Do kids belong in the pointy part of the plane? In high-end restaurants? In six-star hotels?
A series of private pools and lagoons at Versace
If you had asked me before I had kids, I probably would have said no, although I never had enough money to afford any of those things, so the point is probably moot anyway.
Now I have three ankle-biters of my own, I tend to err on the side of 'yes', but with reservations. No one likes to listen a toddler have a tantrum while you are trying to enjoy your crème brulee, but then again, no one likes to listen to a loud-mouthed businessman berate a waitress over the marble quality of his steak either.
Why should people miss out of business class flights, quality cuisine or exotic hotels simply because they have children? Families are big business, and by accommodating them while not compromising the experience for those without kids, hotels and restaurants should be able to keep everyone happy.
Private sun lounges (there is also an 18 only area)
My family and I recently travelled to Palazzo Versace on the Gold Coast and when I say family – I mean a four year old and a sixteen month old. Insanity? Perhaps.
Versace, Australia's only '6-star' hotel, is pretty swanky. I have a suitcase full of signature Versace 'Made in Italy' soaps and shower goodies to prove it.

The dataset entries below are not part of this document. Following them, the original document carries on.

(** C8.  With a cooperative driver: when the uniform-buffer entry of a device
    exists but is smaller than the requested size, [AllocateUniformBuffer]
    performs exactly one [Synchronize], on that device's stream, and it comes
    before the old buffer is unmapped, freed and destroyed; the entry is then
    reallocated at the requested size.  Growing the staging entry releases the
    old buffer without any [Synchronize], and creating a staging entry
    performs neither a release nor a [Synchronize]. *)
Theorem ubo_growth_synchronizes_once_staging_never :
  forall id size buf vb vctx w,
    Rt.cooperative w -> streams_filed w ->
    0 <= id -> Rt.context_ w !! Z.to_nat id = Some vctx ->
    (* the uniform-buffer entry exists and is too small *)
    (forall idx,
       Rt.uniform_buffers_ (Rt.thread w) !! id = Some buf ->
       mapped_entry w buf vb -> Rt.hv_size buf < size ->
       Rt.FindMemoryType_loop (Rt.memoryTypes (Rt.dm_memory (Rt.phy_device vctx))) 0
         (Rt.dm_memoryTypeBits (Rt.phy_device vctx) VK_BUFFER_USAGE_UNIFORM_BUFFER_BIT)
         (Z.lor VK_MEMORY_PROPERTY_HOST_VISIBLE_BIT VK_MEMORY_PROPERTY_HOST_COHERENT_BIT)
       = Some idx ->
       exists w' pre post buf',
         Rt.AllocateUniformBuffer id size w = (Rt.Ok tt, w') /\
         Rt.calls (Rt.drv w')
         = (Rt.calls (Rt.drv w) ++ pre ++ Rt.StreamSynchronize id :: post)%list /\
         synchronizations pre = [] /\ releases pre = [] /\
         synchronizations post = [] /\ releases post = release_calls buf vb /\
         Rt.uniform_buffers_ (Rt.thread w') !! id = Some buf' /\
         Rt.hv_size buf' = size /\ Rt.host_addr buf' <> 0) /\
    (* the staging entry exists and is too small *)
    (Rt.staging_buffers_ (Rt.thread w) !! id = Some buf ->
     mapped_entry w buf vb -> Rt.hv_size buf < size ->
     exists w' new buf',
       Rt.StagingBuffer id size w = (Rt.Ok buf', w') /\
       Rt.calls (Rt.drv w') = (Rt.calls (Rt.drv w) ++ new)%list /\
       synchronizations new = [] /\ releases new = release_calls buf vb /\
       Rt.staging_buffers_ (Rt.thread w') !! id = Some buf' /\
       Rt.hv_size buf' = size /\ Rt.host_addr buf' <> 0) /\
    (* there is no staging entry *)
    (Rt.staging_buffers_ (Rt.thread w) !! id = None ->
     exists w' new buf',
       Rt.StagingBuffer id size w = (Rt.Ok buf', w') /\
       Rt.calls (Rt.drv w') = (Rt.calls (Rt.drv w) ++ new)%list /\
       synchronizations new = [] /\ releases new = [] /\
       Rt.staging_buffers_ (Rt.thread w') !! id = Some buf' /\
       Rt.hv_size buf' = size /\ Rt.host_addr buf' <> 0).
Proof.
  intros id size buf vb vctx w Hc Hwf Hid Hctx.
  split; [|split].
  - intros idx Hentry Hmapped Hsize Hloop.
    unfold Rt.AllocateUniformBuffer. step_context Hid Hctx.
    rewrite (bind_Ok _ _ _ _ _
               (FindMemoryType_run vctx
                  (Rt.MakeBufferCreateInfo vctx size VK_BUFFER_USAGE_UNIFORM_BUFFER_BIT)
                  _ idx w Hc Hloop)).
    set (w1 := Rt.emit _ (Rt.emit _ (Rt.bump w))).
    destruct (GetOrAllocate_grow_run id size VK_BUFFER_USAGE_UNIFORM_BUFFER_BIT idx
                Rt.uniform_buffers true buf vb vctx w1 Hc Hwf Hid Hctx Hentry Hmapped Hsize)
      as (w' & buf' & st & h & Hrun & Hentry' & Hsz & Haddr & _ & Hstid & Hcalls).
    rewrite (bind_Ok _ _ _ _ _ Hrun).
    exists w',
      ([Rt.vkCreateBuffer (Rt.device vctx) size VK_BUFFER_USAGE_UNIFORM_BUFFER_BIT
          (Rt.handle w);
        Rt.vkGetBufferMemoryRequirements (Rt.device vctx) (Rt.handle w)]
       ++ match Rt.streams_ (Rt.thread w) !! id with
          | Some _ => []
          | None => stream_creation_calls vctx (Rt.handle w1)
          end)%list,
      (tl (synchronize_calls vctx st) ++ release_calls buf vb
       ++ CreateBuffer_calls vctx size VK_BUFFER_USAGE_UNIFORM_BUFFER_BIT idx h
       ++ [Rt.vkMapMemory (Rt.device vctx) (h + 1) 0 size (h + 2)])%list, buf'.
    split; [reflexivity|].
    split.
    { rewrite Hcalls. subst w1. cbn [Rt.calls Rt.drv Rt.emit Rt.bump Rt.set_drv Rt.thread].
      unfold synchronize_calls. rewrite Hstid, <- !app_assoc. reflexivity. }
    destruct (stream_creation_quiet (Rt.streams_ (Rt.thread w) !! id) vctx (Rt.handle w1))
      as [Hq1 Hq2].
    destruct (CreateBuffer_calls_quiet vctx size VK_BUFFER_USAGE_UNIFORM_BUFFER_BIT idx h)
      as [Hq3 Hq4].
    rewrite !synchronizations_app, !releases_app, Hq1, Hq2, Hq3, Hq4.
    repeat split; auto.
  - intros Hentry Hmapped Hsize.
    unfold Rt.StagingBuffer. step_context Hid Hctx.
    destruct (GetOrAllocate_grow_run id size Rt.staging_usage (Rt.staging_mtype_index vctx)
                Rt.staging_buffers false buf vb vctx w Hc Hwf Hid Hctx Hentry Hmapped Hsize)
      as (w' & buf' & st & h & Hrun & Hentry' & Hsz & Haddr & _ & _ & Hcalls).
    eexists w', _, buf'. split; [exact Hrun|]. split; [exact Hcalls|].
    destruct (CreateBuffer_calls_quiet vctx size Rt.staging_usage
                (Rt.staging_mtype_index vctx) h) as [Hq3 Hq4].
    cbn [app]. rewrite !synchronizations_app, !releases_app, Hq3, Hq4.
    repeat split; auto.
  - intros Hentry.
    unfold Rt.StagingBuffer. step_context Hid Hctx.
    destruct (GetOrAllocate_create_run id size Rt.staging_usage (Rt.staging_mtype_index vctx)
                Rt.staging_buffers false vctx w Hc Hid Hctx Hentry)
      as (w' & buf' & Hrun & Hentry' & Hsz & Haddr & _ & Hcalls).
    eexists w', _, buf'. split; [exact Hrun|]. split; [exact Hcalls|].
    destruct (CreateBuffer_calls_quiet vctx size Rt.staging_usage
                (Rt.staging_mtype_index vctx) (Rt.handle w)) as [Hq3 Hq4].
    rewrite !synchronizations_app, !releases_app, Hq3, Hq4.
    repeat split; auto.
Qed.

A week prior to arriving I called the hotel with the express request that they remove all the 'breakable bling' from our room, just in case my little darlings accidentally broke a vase so expensive we'd need a second mortgage on the house. The woman I spoke with was down-to-earth and gently amused by the call - I was surprised. I had expected a rather different reaction (such as 'there is a lovely 3-star, child-friendly resort down the road, have you considered staying there?).
Massive king sized beds
On the one hand, the hotel was child friendly: our apartment was big enough to swing a golf club as well as the proverbial cat, the balcony was large and safe, the spa bath would have fit the whole kindy class, there was a DVD player (they can also provide kids DVDs), and the housekeeping staff came twice a day to empty the bins of poopy nappies. There was an awesome 'beach' and shallow pool for the kids the play in and the breakfast buffet had enough choices of food to satisfy even the fussiest of children.
On the other hand, little wet feet and marble floors are not the cleverest of combinations, steps and prams are not conducive to glamorous swanning about. And where the mainstay of the foyer décor are dozens of signature (i.e.very expensive) Versace cushions, it really should be expected that some might end up on the floor (what's a little pillow fight between friends?)
I do have a gripe with the $40 charge on the account for the hire of a portacot. When the cost of the cost of the rooms are amongst the priciest on the Coast, surely charging an extra ten bucks a night for a portacot is just petty. I can understand a one-off charge for linen and lugging it up to the room and assembling it, but why do they need to charge on an on-going basis? Are they trying to tell us something? I did question the young fellow behind the counter about this when we were checking out.
Behind me, my youngest was removing Versace cushions and using them as pillows to lay down on the foyer floor. The eldest tried a quick attempt at cushion ice-skating before she was subdued and hauled outside by Grandma, but all the while the concierge maintained a poker face.
'It's a standard charge for extras such as portacots and foldaway beds,' he told me. He remained unapologetic, and the $40 charge stayed.
Their attitude stands in stark contrast to Qantas, who went out of their way to ensure my 16-month old had her own seat next to me for the flights to Brisbane and back (which they did not charge me for), not to mention the special toddler meals and activity packs the children received.
For what is the true meaning of being child-friendly in the hospitality industry? For me, it is the attitude and not the inclusions. It is how you react to the children (preferably with patience rather than fear) and their mothers.